Les autorités russes ont précisé que le cap du millier de visas délivrés avait été franchi pour la période allant de janvier à juin 2025. Ce nombre inclut des ressortissants de plusieurs pays, mais la part française s'est révélée particulièrement notable avec 140 visas accordés. Les nationalités des autres bénéficiaires n'ont pas été détaillées dans la communication officielle, mais les autorités ont indiqué que le dispositif suscitait un intérêt croissant depuis son entrée en vigueur.

Ce programme, officiellement intitulé « visas pour l'adhésion aux valeurs traditionnelles russes », ne s'apparente pas à un simple titre de séjour temporaire. Il permet à ses détenteurs de s'installer en Russie et d'y travailler, sous réserve de respecter certaines conditions liées à l'éthique et à la morale telles que définies par l'État russe. Les candidats doivent notamment passer un entretien destiné à évaluer leur rejet des idées « woke », un terme utilisé par le Kremlin pour désigner un ensemble de mouvements progressistes, notamment ceux liés aux droits LGBTQ+, à l'égalité des genres et à la diversité.

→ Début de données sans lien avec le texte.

Lemma wp_fatal_alert {A H K W} alloc_ok (ops : aead_ops A H K) (cb : tls13_record_layer_callbacks A H K W) desc rl w :
  content_of SSL3_RT_ALERT [TLS13_ALERT_LEVEL_FATAL; desc] (rl_rcontent rl) ->
  desc <> TLS13_ALERT_CLOSE_NOTIFY -> desc <> TLS13_ALERT_USER_CANCELED ->
  wp (tls13_record_layer_process_alert alloc_ok ops cb) (rl, w)
    (fun ret st => ret = TLS_IO_ALERT /\ st.2 = alert_recv cb TLS13_ALERT_LEVEL_FATAL desc w /\ closed st.1) (fun _ => False).
Proof.
  intros (Hty & Hc & Hw) Hd1 Hd2. unfold tls13_record_layer_process_alert. apply wp_bind, wp_look. cbn [id fst].
  unfold tls_content_type. rewrite Hty. change (negb (SSL3_RT_ALERT =? SSL3_RT_ALERT)) with false. cbv iota.
  apply wp_bind, wp_try, wp_on_rcontent. destruct (get_two_octets _ _ _ Hc Hw) as (c' & E & Hl).
  unfold wp at 1, on_cbs. rewrite E. apply wp_bind, wp_look. cbn [id fst].
  unfold tls_content_remaining, CBS_len. field_is (@rl_rcontent A H K) (tls_content_set_cbs c' (rl_rcontent rl)). cbn [tls_content_set_cbs tc_cbs].
  rewrite Hl, Z.eqb_refl. cbn [negb]. apply wp_bind, wp_on_rcontent. unfold tls_content_clear. apply wp_modify.
  rewrite (proj2 (Z.eqb_neq desc _)), (proj2 (Z.eqb_neq desc _)) by done. change (TLS13_ALERT_LEVEL_FATAL =? TLS13_ALERT_LEVEL_FATAL) with true. cbv iota.
  apply wp_bind, wp_upd. apply wp_bind. unfold wp, call. mstep. done.
Qed.

(** ** The properties *)

(** C20. A fatal alert of the peer ends the connection: processing it reports it to
    the owner and closes both directions, and from then on no sequence of calls
    reads from the wire, writes to it or delivers data; every attempt to read or
    write data returns end of file or an error. *)
Theorem fatal_alert_silences {A H K W} alloc_ok (ops : aead_ops A H K) `{!AeadLaws ops} (cb : tls13_record_layer_callbacks A H K W) desc rl w :
  bounded_reader (wire_read cb) ->
  (forall f, phh_recv cb = Some f -> forall rl w, layer_ok rl -> wp f (rl, w) (fun _ st => layer_ok st.1) (fun _ => False)) ->
  alert_send cb = None -> layer_ok rl ->
  content_of SSL3_RT_ALERT [TLS13_ALERT_LEVEL_FATAL; desc] (rl_rcontent rl) ->
  desc <> TLS13_ALERT_CLOSE_NOTIFY -> desc <> TLS13_ALERT_USER_CANCELED ->
  exists rl1, let w1 := alert_recv cb TLS13_ALERT_LEVEL_FATAL desc w in
    tls13_record_layer_process_alert alloc_ok ops cb (rl, w) = Ret TLS_IO_ALERT (rl1, w1) /\
    forall cs, Forall call_ok cs -> exists rs st, run_calls alloc_ok ops cb cs (rl1, w1) = Ret rs st /\
      st.2 = w1 /\ closed st.1 /\ Forall2 (fun c r => moves_data c = true -> r.1 <= 0 /\ r.2 = []) cs rs.
Proof.
  intros Hread Hphh Hsend Hok (Hty & Hc & Hw) Hd1 Hd2.
  pose proof (wp_fatal_alert alloc_ok ops cb desc rl w (conj Hty (conj Hc Hw)) Hd1 Hd2) as Hproc.
  apply wp_total in Hproc as (ret & [rl1 w1] & E & -> & E1 & Hcl). cbn [fst snd] in *. subst w1.
  exists rl1. split; [exact E|]. intros cs Hcs.
  pose proof (wp_Ret _ _ _ _ _ _ (process_alert_safe alloc_ok ops cb rl w Hok) E) as Hok1. cbn [fst] in Hok1.
  destruct (wp_total _ _ _ (closed_run_calls alloc_ok ops cb Hread (fun _ => False) Hphh cs rl1 (alert_recv cb TLS13_ALERT_LEVEL_FATAL desc w) Hsend Hcl Hok1 Hcs)) as (rs & st & E2 & ? & ? & ?).
  by exists rs, st.
Qed.

(** C30. A fatal alert is delivered: sent on an idle record layer and flushed when
    the wire makes the caller wait, after at most as many calls as there are waits
    exactly one record with the alert is on the wire, the record layer is closed in
    both directions and the caller is told. *)
Theorem fatal_alert_is_delivered {A H K W} (ops : aead_ops A H K) `{!AeadLaws ops}
    (cb : tls13_record_layer_callbacks A H K W) `{!Writer (wire_write cb)} desc rl w e :
  (forall level desc w, outgoing (alert_sent cb level desc w) = outgoing w) -> alert_send cb = None ->
  0 <= desc < 256 -> desc <> TLS13_ALERT_CLOSE_NOTIFY -> desc <> TLS13_ALERT_USER_CANCELED ->
  sender_idle rl -> writes_in ops rl e -> epoch_lasts e 1 ->
  exists st wire, pending_retry (fun _ => true) ops cb (wstalls w) (tls13_send_alert (fun _ => true) ops cb desc) (rl, w) = Ret TLS_IO_ALERT st /\
    wire_of ops e (SSL3_RT_ALERT, [TLS13_ALERT_LEVEL_FATAL; desc]) wire /\ outgoing st.2 = outgoing w ++ wire /\ closed st.1.
Proof.
  intros Hsent Hcb Hd Hd1 Hd2 Hidle Hw He.
  destruct (wp_total _ _ _ (wp_send_fatal (fun _ => true) ltac:(done) ops cb Hsent (wstalls w) desc rl w e Hcb Hd Hd1 Hd2 Hidle Hw He ltac:(done)))
    as (ret & st & E & wire & Hwire & -> & Hcl & Ho). by exists st, wire.
Qed.

(** C31. The loop of tls13_send_alert never retries: when the alert has to wait for a
    post-handshake message that is partly sent and does not fit in one more record,
    the attempt to send it again is refused because the alert of the first attempt is
    still queued, so the function fails although the alert stays pending. *)
Theorem tls13_send_alert_gives_up {A H K W} alloc_ok (ops : aead_ops A H K) `{!AeadLaws ops} (cb : tls13_record_layer_callbacks A H K W)
    desc rl w st :
  alert_send cb = None -> 0 <= desc < 256 -> desc <> TLS13_ALERT_CLOSE_NOTIFY -> desc <> TLS13_ALERT_USER_CANCELED -> layer_ok rl ->
  tls13_record_layer_enqueue_alert alloc_ok ops cb TLS13_ALERT_LEVEL_FATAL desc (rl, w) = Ret TLS_IO_WANT_RETRY st ->
  tls13_send_alert alloc_ok ops cb desc (rl, w) = Ret TLS_IO_FAILURE st /\ rl_alert_data st.1 <> None.
Proof.
  intros Hcb Hd Hd1 Hd2 Hok E.
  pose proof (wp_Ret _ _ _ _ _ _ (enqueue_alert_safe alloc_ok ops cb TLS13_ALERT_LEVEL_FATAL desc rl w ltac:(done) Hd Hok) E) as [_ Ha].
  specialize (Ha eq_refl). split; [|done].
  unfold tls13_send_alert. rewrite Hcb, (proj2 (Z.eqb_neq desc _)), (proj2 (Z.eqb_neq desc _)) by done. cbn [orb]. cbv zeta.
  cbn [while_retry]. mstep. rewrite E. change (wants_retry TLS_IO_WANT_RETRY) with true. cbv iota.
  unfold tls13_record_layer_enqueue_alert, look. mstep. cbn [id]. by destruct (rl_alert_data st.1).
Qed.

(** ** Concrete runs *)

(** A wire on which any octets arrive and that takes all that is written. *)
Definition any_read : tls_read_cb (list Z * list Z) := fun n '(arrived, sent) =>
  (Z.min n (zlen arrived), map u8 (ztake n arrived), (zdrop n arrived, sent)).
Definition any_write : tls_write_cb (list Z * list Z) := fun octets '(arrived, sent) => (zlen octets, (arrived, sent ++ octets)).
Definition any_callbacks : tls13_record_layer_callbacks unit unit Z (list Z * list Z) :=
  mkCallbacks unit unit Z _ any_read any_write (fun w => (TLS_IO_SUCCESS, w)) None None None None None
    (fun _ _ w => w) (fun _ _ w => w) None (fun w => w).

Lemma any_read_bounded : bounded_reader (wire_read any_callbacks).
Proof.
  intros n [arrived sent] Hn. cbn [any_callbacks wire_read any_read fst snd]. split.
  - unfold zlen, ztake. rewrite length_map, length_take. lia.
  - apply Forall_forall. intros x (y & <- & _)%list_elem_of_In%in_map_iff. unfold is_byte, u8. apply Z.mod_pos_bound. lia.
Qed.

Lemma no_phh_recv : forall f, phh_recv any_callbacks = Some f -> forall rl w, layer_ok rl -> wp f (rl, w) (fun _ st => layer_ok st.1) (fun _ => False).
Proof. done. Qed.

Lemma sum_layer_ok s : 0 <= s < 2 ^ 64 -> layer_ok (sum_layer s).
Proof.
  intros Hs. constructor; try done. intros _. split; exists 7, s; by apply sum_keyed.
Qed.

(** Octets that are no record. *)
Definition garbage : list Z * list Z := ([23; 3; 3; 0; 2; 9; 9; 300; -1], []).

Definition alerted_layer : tls13_record_layer unit unit Z :=
  (sum_layer 255) <| rl_rcontent := mkContent SSL3_RT_ALERT 0 [2; 40] 2 (CBS_init [2; 40] 2) |>.

Lemma fatal_alert_silences_witness :
  exists rl1, let w1 := alert_recv any_callbacks TLS13_ALERT_LEVEL_FATAL 40 garbage in
    tls13_record_layer_process_alert (fun _ => true) sum_aead any_callbacks (alerted_layer, garbage) = Ret TLS_IO_ALERT (rl1, w1) /\
    forall cs, Forall call_ok cs -> exists rs st, run_calls (fun _ => true) sum_aead any_callbacks cs (rl1, w1) = Ret rs st /\
      st.2 = w1 /\ closed st.1 /\ Forall2 (fun c r => moves_data c = true -> r.1 <= 0 /\ r.2 = []) cs rs.
Proof.
  apply (fatal_alert_silences (fun _ => true) sum_aead any_callbacks 40 alerted_layer garbage).
  - exact any_read_bounded.
  - exact no_phh_recv.
  - reflexivity.
  - apply content_ok; [apply (sum_layer_ok 255); lia|done].
  - done.
  - done.
  - done.
Defined.

Lemma fatal_alert_is_delivered_witness :
  (exists st, pending_retry (fun _ => true) sum_aead quota_callbacks 2 (tls13_send_alert (fun _ => true) sum_aead quota_callbacks TLS13_ALERT_DECODE_ERROR)
     (sum_layer 255, sample_wire) = Ret TLS_IO_ALERT st /\ st.2.2 = [23; 3; 3; 0; 4; 2; 50; 21; 206]) /\
  exists st wire, pending_retry (fun _ => true) sum_aead quota_callbacks (wstalls (write_cb := wire_write quota_callbacks) sample_wire)
      (tls13_send_alert (fun _ => true) sum_aead quota_callbacks TLS13_ALERT_DECODE_ERROR) (sum_layer 255, sample_wire) = Ret TLS_IO_ALERT st /\
    wire_of sum_aead (Protected 7 (zrep 12 5) 255) (SSL3_RT_ALERT, [TLS13_ALERT_LEVEL_FATAL; TLS13_ALERT_DECODE_ERROR]) wire /\
    outgoing (write_cb := wire_write quota_callbacks) st.2 = outgoing (write_cb := wire_write quota_callbacks) sample_wire ++ wire /\ closed st.1.
Proof.
  split; [eexists; split; by vm_compute|].
  apply (fatal_alert_is_delivered sum_aead quota_callbacks TLS13_ALERT_DECODE_ERROR (sum_layer 255) sample_wire (Protected 7 (zrep 12 5) 255)).
  - done.
  - reflexivity.
  - by split; vm_compute.
  - done.
  - done.
  - by split_and!.
  - exists tt. split; [done|]. split; [apply (sum_keyed 255); lia|]. split; [done|]. split; [by split; vm_compute|]. split; [apply sum_seals|by vm_compute].
  - by vm_compute.
Defined.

Une initiative à portée diplomatique

L'annonce de ces chiffres intervient dans un contexte de tensions diplomatiques entre la Russie et de nombreux pays occidentaux, dont la France. Moscou présente ce dispositif comme une alternative pour ceux qui se sentent en décalage avec les évolutions sociétales de leurs pays d'origine. Le gouvernement russe affirme ainsi offrir un refuge à ceux qui partagent sa vision conservatrice de la famille, de la religion et de l'ordre social.

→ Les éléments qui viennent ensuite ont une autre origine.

(** The calls that move records. *)
Lemma moving_call_fine c st : owner_call_ok hash_ok c -> moves_records cb c = true -> fine st ->
  wp (run_owner_call alloc_ok ops cb retries c) st (fun r st' => fine st' /\ owner_call_fits (c, r)) (fun _ => loops c = true).
Proof using AeadLaws0 Hread Hphh.
  clear Hhs. intros Hc Hm Hok.
  apply wp_conseq with (Q' := fun r st' => fine st' /\ owner_call_fits (c, r)) (E' := fun _ => if loops c then True else False);
    [|done|by destruct (loops c)].
  destruct c as [c|n|buf n|n|n|buf n| | |level desc| | | | | | |]; cbn [owner_call_ok moves_records] in Hc, Hm; try discriminate Hm; unfold owner_call_fits; cbn [run_owner_call loops fst snd].
  - eapply wp_conseq; [by apply run_call_fine|cbn beta|done]. by destruct c.
  - unfold tls13_read_handshake_data. destruct (handshake_read cb); [discriminate Hm|]. by apply read_or_peek_fine.
  - unfold tls13_write_handshake_data. destruct (handshake_write cb); [discriminate Hm|]. by apply fine_no_octets; [done|apply write_fine|].
  - unfold tls13_peek_application_data. destruct st as [rl w]. apply wp_bind, wp_look. cbn [id fst]. destruct (negb _); [by apply wp_ret|]. by apply read_or_peek_fine.
  - unfold tls13_read_application_data. destruct st as [rl w]. apply wp_bind, wp_look. cbn [id fst]. destruct (negb _); [by apply wp_ret|]. by apply read_or_peek_fine.
  - apply fine_no_octets; [done| |done]. intros [rl w] Hrl. unfold tls13_write_application_data. apply wp_bind, wp_look. cbn [id fst].
    destruct (negb _); [by apply wp_ret|]. by apply write_fine.
  - apply fine_no_octets; [done|apply dummy_ccs_fine|done].
Qed.

(** *** What the owner knows is true *)

Record owned k rl : Prop := mkOwned {
  owned_layer : layer_ok (rl <| rl_aead := None |>);
  owned_aead : aead_set k = negb (is_none (rl_aead rl));
  owned_hash : hash_set k = negb (is_none (rl_hash rl));
  owned_hash_ok hash : rl_hash rl = Some hash -> hash_ok hash;
  owned_read : read_keyed k = true -> protection_ok (rl_read rl);
  owned_write : write_keyed k = true -> protection_ok (rl_write rl);
  owned_plain : aead_set k = false -> read_keyed k = false /\ write_keyed k = false;
}.

Lemma layer_without_aead rl : layer_ok rl -> layer_ok (rl <| rl_aead := None |>).
Proof using. intros []. by constructor. Qed.

Lemma owned_of_layer rl : layer_ok rl -> (forall hash, rl_hash rl = Some hash -> hash_ok hash) -> owned (keys_of_layer rl) rl.
Proof using.
  intros Hok Hh. constructor; cbn [keys_of_layer aead_set hash_set read_keyed write_keyed]; try done; [by apply layer_without_aead|..];
    intros Ha; apply (ok_keys _ Hok); by destruct (rl_aead rl).
Qed.

Lemma owned_usable k rl : owned k rl -> usable k = true -> layer_ok rl.
Proof using.
  intros [Hl Ha _ _ Hr Hw _] Hu. destruct Hl. constructor; try done. intros Hne. unfold usable in Hu.
  assert (Hs : aead_set k = true) by (rewrite Ha; by destruct (rl_aead rl)). rewrite Hs in Hu. apply andb_true_iff in Hu as [??]. by split; [apply Hr|apply Hw].
Qed.

(** A call that leaves the keys to the record layer. *)
Lemma owned_moved k rl rl' : owned k rl -> layer_ok rl' -> same_suite rl rl' -> owned k rl'.
Proof using.
  intros [_ Ha Hh Hho _ _ Hp] Hok [Ea Eh]. constructor; [by apply layer_without_aead|by rewrite Ea|by rewrite Eh|by rewrite Eh| | |done]; intros Hk;
    (apply (ok_keys _ Hok); rewrite Ea; destruct (aead_set k) eqn:E; [by destruct (rl_aead rl)|destruct (Hp eq_refl); congruence]).
Qed.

La réaction des autorités françaises à cette annonce n'a pas été communiquée publiquement dans l'immédiat. Toutefois, plusieurs voix se sont élevées pour critiquer ce programme, le qualifiant d'outil de propagande et de tentative de séduire des électeurs potentiels au sein d'une frange de la population européenne sensible aux discours identitaires.

Un dispositif contesté

Des observateurs internationaux ont exprimé des réserves sur la nature de ce programme. Certains y voient une manœuvre visant à attirer des individus aux idées radicales, tandis que d'autres doutent de sa portée réelle, soulignant que le nombre de visas délivrés reste modeste face aux flux migratoires globaux. La définition même des « valeurs traditionnelles russes » a aussi été critiquée pour son flou, laissant une large marge d'appréciation aux autorités russes lors de l'examen des candidatures.

Quoi qu'il en soit, ces 140 visas accordés à des Français confirment l'existence d'une demande, même minoritaire, pour ce type de programme. La Russie semble ainsi poursuivre sa stratégie de différenciation idéologique vis-à-vis de l'Occident, en tentant d'attirer des étrangers partageant sa vision conservatrice de la société.